MARKSTREIT AM KATHARINABRUNNEN
Zwei Burschen aus Balzers kehrten von einem Feste auf der Luziensteig
heim. Da sahen sie nahe der Landstrasse zwei Männer, die sie nicht
erkennen konnten, um die Grenze zweier Grundstücke streiten. Die
Balzner dachten: Eigentlich sollte man ihnen helfen können. Aber
sie gingen doch weiter.
Kaum waren sie daheim, da klopfte es an den Fensterladen. Es war, wie
sie geahnt hatten: Die unheimlichen Fremden standen draussen und fragten
unfreundlich: "Was habt ihr gedacht, als ihr bei uns vorbeigelaufen
seid?" Die Burschen antworteten: "Man sollte euch helfen können,
ist unser Gedanke gewesen". Mit zorniger Stimme befahlen jetzt die
nächtlichen Gäste: "Kommt sogleich mit uns zum Katharinabrunnen,
dort, wo ihr uns getroffen habt!
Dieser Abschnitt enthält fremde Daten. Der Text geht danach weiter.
(** [jQuery.event.remove]; [stack] bounds the depth of its calls, and a call
    beyond it throws the RangeError of a full call stack. *)
Fixpoint remove (stack : nat) (mapped : bool) (by_ : option (option nat)) (sel types : jsstr)
    (e : element) : outcome element :=
  match stack with
  | 0 => Throw RangeError
  | S stack =>
      match events e with
      | None => Ok e
      | Some _ =>
          let one r t :=
            match r with
            | Throw x => Throw x
            | Ok e =>
                let '(orig, ns) := parse_type t in
                if missing orig then
                  foldl (λ r ty, match r with
                    | Ok e =>
                        if obj_has ty (table e) then remove stack true by_ sel (ty ++ t) e else Ok e
                    | Throw x => Throw x
                    end) (Ok e) (obj_keys (table e))
                else match type_pattern ns with
                  | Ok tmp => Ok (remove_type mapped by_ sel orig tmp e)
                  | Throw x => Throw x
                  end
            end in
          match foldl one (Ok e) (type_words types) with
          | Ok e => Ok (drop_empty e)
          | Throw x => Throw x
          end
      end
  end.
(** What happens when the counter changes. *)
Lemma log_completion w r :
  inv w → ending r true w → let w' := with_log (log w ++ [KEvent AjaxComplete (Some r)]) w in
  inv w' ∧ later none (only r) w w' ∧ slack w' = (slack w + 1)%Z.
Proof.
  intros Hi (q & Hq & Hf & Hg & Hc) w'. pose proof (lookup_lt_Some _ _ _ Hq) as Hr.
  assert (Hlog : ∀ i, completions i (log w') = completions i (log w) + if i =? r then 1 else 0).
  { intros i. unfold w'. change (log (with_log _ w)) with (log w ++ [KEvent AjaxComplete (Some r)]). by rewrite completions_app. }
  assert (Ho : open_count w' = (open_count w - 1)%Z).
  { unfold open_count. change (requests w') with (requests w). rewrite (sum_update (open_at w) (open_at w') _ r); [|done|].
    - unfold open_at. change (requests w') with (requests w). rewrite Hq, Hg, Hlog, Hc, Nat.eqb_refl. cbn. lia.
    - intros i Hne. unfold open_at. change (requests w') with (requests w). rewrite Hlog, (proj2 (Nat.eqb_neq i r)) by done.
      by rewrite Nat.add_0_r. }
  assert (Hs : slack w' = (slack w + 1)%Z) by (unfold slack; rewrite Ho; change (active w') with (active w); lia).
  destruct Hi as [H1 H2 H3 H4 H5]. split_and!; [split|split|done].
  - lia.
  - intros i. rewrite Hlog. specialize (H2 i). destruct (Nat.eqb_spec i r); [subst; lia|lia].
  - intros i Hn. rewrite Hlog. destruct (Nat.eqb_spec i r) as [->|]; [by destruct (Hn q Hq)|]. rewrite H3; [done|exact Hn].
  - exact H4.
  - unfold w'. change (log (with_log _ w)) with (log w ++ [KEvent AjaxComplete (Some r)]). rewrite phase_app, H5. done.
  - intros i q' Hq'. exists q'. split; [done|]. split; [done|]. intros Hne Hf'. split_and!; [done|done|].
    rewrite Hlog, (proj2 (Nat.eqb_neq i r)) by exact Hne. lia.
  - lia.
Qed.
(** Counting a request less, with the event when none is left. *)
Definition left_world w : world V :=
  let w1 := with_active (active w - 1) w in
  if (active w - 1 =? 0)%Z then with_log (log w ++ [KEvent AjaxStop None]) w1 else w1.
Lemma left_spec w0 r w :
  inv w → (0 ≤ slack w0)%Z → (slack w0 + 1 ≤ slack w)%Z → later none (only r) w0 w → inv (left_world w) ∧ later none (only r) w0 (left_world w).
Proof.
  intros [H1 H2 H3 H4 H5] H0 Hs L. pose proof (open_count_nonneg w) as Hn.
  assert (Hr : requests (left_world w) = requests w) by (unfold left_world; by destruct (active w - 1 =? 0)%Z).
  assert (Hlog : ∀ i, completions i (log (left_world w)) = completions i (log w)).
  { intros i. unfold left_world. destruct (active w - 1 =? 0)%Z; [|done].
    change (log (with_log _ _)) with (log w ++ [KEvent (V := V) AjaxStop None]). rewrite completions_app. cbn. lia. }
  assert (Ha : active (left_world w) = (active w - 1)%Z) by (unfold left_world; by destruct (active w - 1 =? 0)%Z).
  assert (Ho : open_count (left_world w) = open_count w).
  { unfold open_count. rewrite Hr. apply sum_ext. intros i _. unfold open_at. by rewrite Hr, Hlog. }
  assert (Hsl : slack (left_world w) = (slack w - 1)%Z) by (unfold slack; rewrite Ho, Ha; lia).
  split; [split|split].
  - lia.
  - intros i. by rewrite Hlog.
  - intros i. rewrite Hr, Hlog. apply H3.
  - intros i. rewrite Hr. apply H4.
  - rewrite Ha. unfold left_world. unfold slack in Hs, H0. destruct (Z.eqb_spec (active w - 1) 0) as [E|E].
    + change (log (with_log _ _)) with (log w ++ [KEvent (V := V) AjaxStop None]). rewrite phase_app, H5.
      by rewrite (proj2 (Z.eqb_neq (active w) 0)) by lia.
    + change (log (with_active _ _)) with (log w). rewrite H5. f_equal. rewrite (proj2 (Z.eqb_neq (active w) 0)); [done|].
      unfold slack in *. lia.
  - intros i q Hq. destruct (later_requests _ _ _ _ L i q Hq) as (q' & Hq' & Hg & Hk). exists q'. rewrite Hr, Hlog. done.
  - lia.
Qed.
(** Counting a request that goes on, with the event before the first. *)
Definition entered_world (r : nat) w : world V :=
  let w1 := with_requests (alter (λ q, with_p (set_fireGlobals true (r_p q)) q) r (requests w)) w in
  let w2 := with_active (active w + 1) w1 in
  if (active w =? 0)%Z then with_log (log w ++ [KEvent AjaxStart None]) w2 else w2.
Lemma entered_spec w r q :
  inv w → requests w !! r = Some q → ¬ finished q → fireGlobals (r_p q) = false →
  inv (entered_world r w) ∧ later (only r) (only r) w (entered_world r w).
Proof.
  intros [H1 H2 H3 H4 H5] Hq Hf Hg. pose proof (lookup_lt_Some _ _ _ Hq) as Hlen.
  set (f := λ q : request V, with_p (set_fireGlobals true (r_p q)) q).
  assert (Hr : requests (entered_world r w) = alter f r (requests w)) by (unfold entered_world; by destruct (active w =? 0)%Z).
  assert (Hlog : ∀ i, completions i (log (entered_world r w)) = completions i (log w)).
  { intros i. unfold entered_world. destruct (active w =? 0)%Z; [|done].
    change (log (with_log _ _)) with (log w ++ [KEvent (V := V) AjaxStart None]). rewrite completions_app. cbn. lia. }
  assert (Ha : active (entered_world r w) = (active w + 1)%Z) by (unfold entered_world; by destruct (active w =? 0)%Z).
  assert (Hc : completions r (log w) = 0) by (apply H3; intros q' Hq'; congruence).
  assert (Ho : open_count (entered_world r w) = (open_count w + 1)%Z).
  { unfold open_count. rewrite Hr, length_alter, (sum_update (open_at w) (open_at (entered_world r w)) _ r); [|done|].
    - unfold open_at. rewrite Hr, Hlog, list_lookup_alter_eq, Hq, Hc, Hg. cbn. lia.
    - intros i Hne. unfold open_at. by rewrite Hr, Hlog, list_lookup_alter_ne by done. }
  assert (Hsl : slack (entered_world r w) = slack w) by (unfold slack; rewrite Ho, Ha; lia).
  assert (Hlook : ∀ i q', alter f r (requests w) !! i = Some q' →
    ∃ q0, requests w !! i = Some q0 ∧ (finished q' ↔ finished q0) ∧ memories q' = memories q0).
  { intros i q'. destruct (decide (i = r)) as [->|Hne].
    - rewrite list_lookup_alter_eq. intros (q0 & -> & ->)%fmap_Some. by exists q0.
    - rewrite list_lookup_alter_ne by done. intros Hq'. by exists q'. }
  split; [split|split].
  - lia.
  - intros i. by rewrite Hlog.
  - intros i Hn. rewrite Hlog. apply H3. intros q0 Hq0 Hf0. rewrite Hr in Hn. destruct (decide (i = r)) as [->|Hne]; [congruence|].
    apply (Hn q0); [|done]. by rewrite list_lookup_alter_ne.
  - intros i q' Hq' Hn. rewrite Hr in Hq'. destruct (Hlook _ _ Hq') as (q0 & Hq0 & Hff & ->). apply (H4 i q0 Hq0). tauto.
  - rewrite Ha. pose proof (open_count_nonneg w). unfold slack in H1. unfold entered_world. destruct (Z.eqb_spec (active w) 0) as [E|E].
    + change (log (with_log _ _)) with (log w ++ [KEvent (V := V) AjaxStart None]). rewrite phase_app, H5, E. done.
    + change (log (with_active _ _)) with (log w). rewrite H5. f_equal.
      rewrite !(proj2 (Z.eqb_neq _ _)) by lia. done.
  - intros i q0 Hq0. rewrite Hr, Hlog. destruct (decide (i = r)) as [->|Hne].
    + exists (f q0). rewrite list_lookup_alter_eq, Hq0. split; [done|]. split; [intros Hn; by destruct Hn|]. intros Hn. by destruct Hn.
    + exists q0. rewrite list_lookup_alter_ne by done. done.
  - lia.
Qed.
(** ** Parents and siblings *)

Lemma has_kid_spec x ks : has_kid x ks = true ↔ x ∈ id_of <$> ks.
Proof.
  unfold has_kid. rewrite existsb_exists, list_elem_of_fmap. split.
  - intros (k & Hk & E%Nat.eqb_eq). exists k. split; [done|]. by apply list_elem_of_In.
  - intros (k & -> & Hk). exists k. split; [by apply list_elem_of_In|apply Nat.eqb_refl].
Qed.
Lemma parent_some x t p : parent x t = Some p → ∃ n l1 k l2, Tree p n (l1 ++ k :: l2) ∈ nodes t ∧ id_of k = x.
Proof.
  induction t as [i n ks IH] using tree_nested_ind. cbn [parent]. destruct (has_kid x ks) eqn:E.
  - intros [= <-]. apply has_kid_spec, list_elem_of_fmap in E as (k & -> & (l1 & l2 & ->)%list_elem_of_split).
    exists n, l1, k, l2. split; [constructor|done].
  - intros (k & Hk & Hp)%head_omap_some. rewrite Forall_forall in IH. destruct (IH k Hk Hp) as (m & l1 & c & l2 & Hin & Hc).
    exists m, l1, c, l2. split; [|done]. rewrite nodes_tree. right. apply in_all_nodes. by exists k.
Qed.
Lemma parent_in_some x f p : parent_in x f = Some p → ∃ n l1 k l2, Tree p n (l1 ++ k :: l2) ∈ all_nodes f ∧ id_of k = x.
Proof.
  intros (t & Ht & (n & l1 & k & l2 & Hin & Hk)%parent_some)%head_omap_some. exists n, l1, k, l2. split; [|done].
  apply in_all_nodes. by exists t.
Qed.
Lemma parent_none x t : parent x t = None → x ∈ ids t → x = id_of t.
Proof.
  induction t as [i n ks IH] using tree_nested_ind. cbn [parent]. destruct (has_kid x ks) eqn:E; [done|].
  intros Hn [->|(k & Hk & Hx)%in_all_ids]%elem_of_cons; [done|]. exfalso.
  rewrite Forall_forall in IH. assert (x = id_of k) as -> by (apply IH; [done| |done]; by apply (head_omap_none _ _ Hn)).
  apply not_true_iff_false in E. apply E, has_kid_spec. by apply list_elem_of_fmap_2.
Qed.
Lemma parent_in_none x f : parent_in x f = None → x ∈ all_ids f → x ∈ id_of <$> f.
Proof.
  intros Hn (t & Ht & Hx)%in_all_ids. apply parent_none in Hx as ->; [by apply list_elem_of_fmap_2|].
  by apply (head_omap_none _ _ Hn).
Qed.
Lemma parent_in_not_root x f p : NoDup (all_ids f) → parent_in x f = Some p → x ∉ id_of <$> f.
Proof.
  intros Hd (n & l1 & k & l2 & Hin & <-)%parent_in_some (t & E & Ht)%list_elem_of_fmap.
  pose proof Hin as (t' & Ht' & Hin')%in_all_nodes.
  assert (id_of k ∈ ids t') as Hk by (eapply ids_trans; [exact Hin'|apply kid_is_node]).
  assert (t' = t) as -> by (apply (same_tree f t' t (id_of k) Hd Ht' Ht Hk); rewrite E; apply id_in_ids).
  pose proof (NoDup_ids_in _ _ Hd Ht) as Hdt. destruct t as [i m kk]. cbn in E. rewrite nodes_tree in Hin'.
  apply NoDup_ids_kids in Hdt as [Hi Hdt]. apply elem_of_cons in Hin' as [[= <- <- <-]|Hin'].
  - apply Hi. rewrite <- E. rewrite all_ids_app, all_ids_cons. apply elem_of_app. right. apply elem_of_app. left. apply id_in_ids.
  - apply Hi. rewrite <- E. eapply node_ids; [exact Hin'|apply kid_is_node].
Qed.
Lemma after_spec x l1 l2 : x ∉ l1 → after x (l1 ++ x :: l2) = head l2.
Proof.
  induction l1 as [|y l1 IH]; cbn; [by rewrite Nat.eqb_refl|].
  intros [Hx Hl]%not_elem_of_cons. rewrite (proj2 (Nat.eqb_neq y x)) by congruence. by apply IH.
Qed.
(** Only the data changes, and what the events need. *)
Definition same_forest w w' : Prop := forest w' = forest w ∧ fresh w' = fresh w ∧ acts w' = acts w.
Lemma same_forest_trans w1 w2 w3 : same_forest w1 w2 → same_forest w2 w3 → same_forest w1 w3.
Proof. intros (A1 & A2 & A3) (B1 & B2 & B3). repeat split; congruence. Qed.
Lemma _data_same x r w : same_forest w (_data x r w).2.
Proof. unfold _data. by destruct (Data.internalData _ _ _ _ _ _) as [a d]. Qed.
Lemma cloneCopyEvent_ok x y w :
  negb (nodeType (info_of_id w y) =? 1)%N || accepted (info_of_id w y) = true →
  ∃ w', cloneCopyEvent x y w = (Ok tt, w') ∧ same_forest w w'.
Proof.
  intros Hy. unfold cloneCopyEvent. destruct (negb (nodeType (info_of_id w y) =? 1)%N) eqn:Ey; [by exists w|].
  cbn [orb] in Hy |- *. destruct (negb (Data.hasData _ _)); [by exists w|].
  destruct (Data.lookup_entry (node_data w x) _) as [old|]; [|by exists w].
  pose proof (_data_same y (Data.Props (prod_map id Some <$> Data.private old)) w) as Hs.
  unfold _data in Hs |- *. pose proof (internalData_found (node_data w y) (prod_map id Some <$> Data.private old) (data (rest w))) as Hf.
  rewrite node_data_accepts in Hf. specialize (Hf Hy). destruct (Data.internalData _ _ _ _ _ _) as [a d]. cbn [snd] in *.
  cbn [data rest with_data]. destruct Hf as [cur ->].
  destruct (obj_get _ _) as [[b|evs| |u]|]; eexists; (split; [reflexivity|]); done.
Qed.
Lemma same_forest_info w w' x : same_forest w w' → info_of_id w' x = info_of_id w x.
Proof. intros (E & _ & _). unfold info_of_id. by rewrite E. Qed.
Lemma copy_events_ok xs ys : ∀ w,
  length xs = length ys →
  (∀ y, y ∈ ys → negb (nodeType (info_of_id w y) =? 1)%N || accepted (info_of_id w y) = true) →
  ∃ w', copy_events xs ys w = (Ok tt, w') ∧ same_forest w w'.
Proof.
  revert ys. induction xs as [|x xs IH]; intros [|y ys] w Hl Hy; try done; [by exists w|].
  cbn [copy_events]. destruct (cloneCopyEvent_ok x y w) as (w1 & E1 & H1); [apply Hy; constructor|].
  rewrite (bind_ok _ _ _ _ _ E1). destruct (IH ys w1) as (w2 & E2 & H2).
  - by injection Hl.
  - intros z Hz. rewrite (same_forest_info w w1) by done. apply Hy. by constructor.
  - exists w2. split; [done|]. by eapply same_forest_trans.
Qed.
(** The private data of a node, as [JqEvents] has it; the number of delegated handlers is
    how many of them have a selector. *)
Definition queue_of (hs : list Events.handleObj) : Events.queue :=
  Events.Queue hs (length (base.filter (λ h, Events.missing (Events.selector h) = false) hs)).
Definition private_of (e : Data.elem) (d : Data.store pval) : list (jsstr * pval) := Data.view d e true.
Definition element_of (e : Data.elem) (p : state) : Events.element :=
  Events.Element (Data.acceptData e)
    (match obj_get (js "events") (private_of e p.1) with
     | Some (PEvents evs) => Some (prod_map id queue_of <$> evs)
     | _ => None
     end)
    (bool_decide (is_Some (obj_get (js "handle") (private_of e p.1))))
    (default [] (listening p.2 !! Data.self e)).
Definition set_private (e : Data.elem) (f : list (jsstr * pval) → list (jsstr * pval)) (d : Data.store pval) : Data.store pval :=
  match Data.lookup_entry e d with
  | Some en => Data.set_entry e (Data.Entry (f (Data.private en)) (Data.public en)) d
  | None => d
  end.
Definition PTable (t : list (jsstr * Events.queue)) : pval := PEvents (prod_map id Events.hs <$> t).
Definition listens (e : Data.elem) (new : Events.element) (l : native) : native :=
  Native (<[Data.self e := Events.listening new]> (listening l)) (capturing l) (shared l).
(** The nodes from the root down to [p]. *)
Definition root_path (p : path) : list path := reverse (p :: along parentNode p).
(** [while (ap[i] === bp[i]) i++] for different nodes: how far they agree, and the
    first entries that differ. *)
Fixpoint diverge (ap bp : list path) (i : nat) : nat * option path * option path :=
  match ap, bp with
  | a :: ap', b :: bp' => if bool_decide (a = b) then diverge ap' bp' (S i) else (i, Some a, Some b)
  | _, _ => (i, head ap, head bp)
  end.
Definition indexOf (l : list path) (p : path) : Z := 
  match list_find (λ q, q = p) l with Some (i, _) => Z.of_nat i | None => (-1)%Z end.

(** The document that was set, and the one of the window. *)
Variables doc preferredDoc : path.
(** [sortInput]: the array before the sort, where sorts are not stable. *)
Variable sortInput : option (list path).
Definition input_order (a b : path) : Z :=
  match sortInput with Some l => (indexOf l a - indexOf l b)%Z | None => 0%Z end.
(** [sortOrder], the branch for browsers without [compareDocumentPosition]. *)
Definition sortOrder (a b : path) : Z :=
  if bool_decide (a = b) then 0%Z
  else
    match step parentNode a, step parentNode b with
    | Some aup, Some bup =>
        if bool_decide (aup = bup) then siblingCheck (Some a) (Some b)
        else
          let '(i, x, y) := diverge (root_path a) (root_path b) 0 in
          match i with
          | 0 =>
              if bool_decide (x = Some preferredDoc) then (-1)%Z
              else if bool_decide (y = Some preferredDoc) then 1%Z else 0%Z
          | S _ => siblingCheck x y
          end
    | aup, bup =>
        if bool_decide (a = doc) then (-1)%Z
        else if bool_decide (b = doc) then 1%Z
        else match aup, bup with
          | Some _, _ => (-1)%Z
          | None, Some _ => 1%Z
          | None, None => input_order a b
          end
    end.

(** [compareDocumentPosition] of the browser. *)
Variable position : path → path → N.
Variable sortDetached : bool.
(** [sortOrder], the branch that uses it, for nodes of one document. *)
Definition sortOrder_native (a b : path) : Z :=
  if bool_decide (a = b) then 0%Z
  else
    let compare := position a b in
    if N.testbit compare 0 || (negb sortDetached && (position b a =? compare)%N) then
      if bool_decide (a = doc) || contains preferredDoc a then (-1)%Z
      else if bool_decide (b = doc) || contains preferredDoc b then 1%Z
      else input_order a b
    else if N.testbit compare 2 then (-1)%Z else 1%Z.

(** [uniqueSort]: the indexes of the elements that are followed by themselves, and the
    splices from the last one on.  [seen] is whether the sort compared an element with
    itself; [compare] is the order in use. *)
Variable compare : path → path → Z.
Fixpoint duplicates (results : list path) (i : nat) : list nat :=
  match results with
  | x :: (y :: _) as rest => if bool_decide (x = y) then S i :: duplicates rest (S i) else duplicates rest (S i)
  | _ => []
  end.
Definition uniqueSort (seen : bool) (results : list path) : list path :=
  let sorted := js_sort compare results in
  if seen then foldl (λ l j, delete j l) sorted (reverse (duplicates sorted 0)) else sorted.
End page.

(** ** Document order *)

Section order.
Variable page : list tree.
Implicit Types (p q a b : path).
Local Abbreviation exists_node := (exists_node page).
Folgt ihr nicht, liegt ihr morgen tot
im Bett".
Der eine ging mit, obwohl ihn der andere abzuhalten versuchte. Draussen
auf dem Feld befahlen die beiden Geister, einen glühenden Markpfahl
an die Grenze zu setzen. Von Angst gequält, folgte er dem Befehl,
und als es geschehen war, verschwanden die Geister lautlos. Er aber hatte
die Hand ganz verbrannt, mit der er den Pfahl gehalten hatte.
Entsetzt ging er heim, um es seinem Freunde zu berichten, aber als er
dessen Schlafkammertüre öffnete, fand er ihn tot im Bett.